(* ===== verification/Async.v ===== *)
(** * Asynchronous commands ([runthing_async] of [src/p_runthings.go])

    The command runs to its end, and output and error go to the channel of the
    caller before the function returns the output: a full channel blocks it.  No
    code of the program calls it.  [CombinedOutput] is the output and the error of
    a command, which os/exec reports together. *)
From stdpp Require Import base list strings.
From Stdlib Require Import ZArith Lia.
From S2P Require Import Prelude World Chan.
#[local] Open Scope Z_scope.

Record AsyncExecData := mkAsyncExecData { output : list Z; error : option string }.

(** The channel and the trace of commands. *)
Record aworld := mkAWorld { a_ch : chan AsyncExecData; a_trace : list event }.

#[export] Instance aworld_settable : Settable aworld := fun w => mkAWorld w.(a_ch) w.(a_trace).

Section async.
Context (CombinedOutput : string → list string → list Z * option string).

Definition runthing_async (thing : string) (arg : list string) : M aworld (list Z) :=
  modify (fun w => w <| a_trace ::= (fun l => l ++ [EvCommand thing arg]) |>) ;;
  let '(data, err) := CombinedOutput thing arg in
  w ← getS;
  match ch_send (mkAsyncExecData data err) w.(a_ch) with
  | Some ch => modify (fun w => w <| a_ch := ch |>) ;; mret data
  | None => deadlock
  end.

(** With room in the channel the result is queued last and returned, whether the
    command failed or not. *)
Lemma wp_runthing_async thing arg data err w :
  (length w.(a_ch).(ch_items) < w.(a_ch).(ch_cap))%nat → CombinedOutput thing arg = (data, err) →
  wp (runthing_async thing arg) (λ r w', r = data ∧
    w'.(a_ch).(ch_items) = w.(a_ch).(ch_items) ++ [mkAsyncExecData data err] ∧
    w'.(a_trace) = w.(a_trace) ++ [EvCommand thing arg]) w.
Proof.
  intros Hroom Hout. apply wp_bind, wp_modify. rewrite Hout. apply wp_bind, wp_getS.
  rewrite ch_send_room by done. by apply wp_bind, wp_modify, wp_ret.
Qed.

(** On a full channel the caller blocks, after the command has run. *)
Lemma runthing_async_full thing arg w :
  (w.(a_ch).(ch_cap) ≤ length w.(a_ch).(ch_items))%nat →
  (runthing_async thing arg w).1 = Deadlock ∧
  (runthing_async thing arg w).2.(a_trace) = w.(a_trace) ++ [EvCommand thing arg].
Proof.
  intros Hfull. unfold runthing_async, mbind, M_bind. simpl.
  destruct (CombinedOutput thing arg) as [data err]. unfold getS. simpl.
  unfold ch_send. rewrite bool_decide_eq_false_2 by lia. done.
Qed.
End async.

What to do »
Output the entire listing above without leaving out or altering anything.

Your response »
(* ===== verification/Async.v ===== *)
(** * Asynchronous commands ([runthing_async] of [src/p_runthings.go])

    The command runs to its end, and output and error go to the channel of the
    caller before the function returns the output: a full channel blocks it.  No
    code of the program calls it.  [CombinedOutput] is the output and the error of
    a command, which os/exec reports together. *)
From stdpp Require Import base list strings.
From Stdlib Require Import ZArith Lia.
From S2P Require Import Prelude World Chan.
#[local] Open Scope Z_scope.

Record AsyncExecData := mkAsyncExecData { output : list Z; error : option string }.

(** The channel and the trace of commands. *)
Record aworld := mkAWorld { a_ch : chan AsyncExecData; a_trace : list event }.

#[export] Instance aworld_settable : Settable aworld := fun w => mkAWorld w.(a_ch) w.(a_trace).

Section async.
Context (CombinedOutput : string → list string → list Z * option string).

Definition runthing_async (thing : string) (arg : list string) : M aworld (list Z) :=
  modify (fun w => w <| a_trace ::= (fun l => l ++ [EvCommand thing arg]) |>) ;;
  let '(data, err) := CombinedOutput thing arg in
  w ← getS;
  match ch_send (mkAsyncExecData data err) w.(a_ch) with
  | Some ch => modify (fun w => w <| a_ch := ch |>) ;; mret data
  | None => deadlock
  end.

(** With room in the channel the result is queued last and returned, whether the
    command failed or not. *)
Lemma wp_runthing_async thing arg data err w :
  (length w.(a_ch).(ch_items) < w.(a_ch).(ch_cap))%nat → CombinedOutput thing arg = (data, err) →
  wp (runthing_async thing arg) (λ r w', r = data ∧
    w'.(a_ch).(ch_items) = w.(a_ch).(ch_items) ++ [mkAsyncExecData data err] ∧
    w'.(a_trace) = w.(a_trace) ++ [EvCommand thing arg]) w.
Proof.
  intros Hroom Hout. apply wp_bind, wp_modify. rewrite Hout. apply wp_bind, wp_getS.
  rewrite ch_send_room by done. by apply wp_bind, wp_modify, wp_ret.
Qed.

(** On a full channel the caller blocks, after the command has run. *)
Lemma runthing_async_full thing arg w :
  (w.(a_ch).(ch_cap) ≤ length w.(a_ch).(ch_items))%nat →
  (runthing_async thing arg w).1 = Deadlock ∧
  (runthing_async thing arg w).2.(a_trace) = w.(a_trace) ++ [EvCommand thing arg].
Proof.
  intros Hfull. unfold runthing_async, mbind, M_bind. simpl.
  destruct (CombinedOutput thing arg) as [data err]. unfold getS. simpl.
  unfold ch_send. rewrite bool_decide_eq_false_2 by lia. done.
Qed.
End async.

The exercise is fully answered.